:: Study material
Definition added_stream (add : ConnAdd) : streamConn :=
  {| currentState := REPORT;
     hasActors := negb (length (Entities (InitialHost add)) =? 0);
     receivingTable := None |}.

Definition added_state (add : ConnAdd) (d : disseminator) : disseminator :=
  set_streams (<[streamIDx d := added_stream add]> (streams d))
    (set_actorConnCount (actorConnCount d + (if hasActors (added_stream add) then 1 else 0))%Z
      (set_connCount (connCount d + 1)%Z (set_streamIDx (u64_succ (streamIDx d)) d))).

Lemma addStream_eq add d :
  (addStream add d).1 = added_state add d ∧ quiet (addStream add d).2.
Proof.
  unfold addStream, added_state, added_stream, conn_count_add, actor_conn_count_add. run_prog.
  destruct (negb _) eqn:E; run_prog; (split; [destruct d; simpl|auto 10 with dapr]).
  - done.
  - by rewrite Z.add_0_r.
Qed.

(** ** Arithmetic *)

Lemma u64_succ_small n : (n + 1 < two64)%N → u64_succ n = (n + 1)%N.
Proof. apply N.mod_small. Qed.

Lemma u64_succ_le n : (u64_succ n ≤ n + 1)%N.
Proof. apply N.Div0.mod_le. Qed.

(** ** The base invariant *)

Lemma base_weaken n n' d : (n ≤ n')%N → base n d → base n' d.
Proof. intros Hle []. split; try done. lia. Qed.

(** [base] does not depend on the phase, the version, the timer or the deletion
    queue. *)
Lemma base_ext n d d' :
  streams d' = streams d → store d' = store d → streamIDx d' = streamIDx d →
  connCount d' = connCount d → actorConnCount d' = actorConnCount d →
  waitingToDisseminate d' = waitingToDisseminate d → base n d → base n d'.
Proof. intros E1 E2 E3 E4 E5 E6 []. split; rewrite ?E1, ?E2, ?E3, ?E4, ?E5, ?E6; done. Qed.

Lemma store_wf_Deletes st l : store_wf st → store_wf (foldl Store_Delete st l).
Proof. revert st; induction l; intros; simpl; auto with dapr. Qed.

Lemma base_delete_waiting n d : base n d → base n (delete_waiting d).1.
Proof.
  rewrite delete_waiting_eq. intros []. split; simpl; try done. by apply store_wf_Deletes.
Qed.

Lemma size_fmap_N {A B} (g : A → B) (m : gmap N A) : size (g <$> m) = size m.
Proof. apply map_size_fmap. Qed.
::::
**About this task**. From the entries above, tally the lines that contain the string "split". Report the total and nothing more.

**Solution for this problem**. 4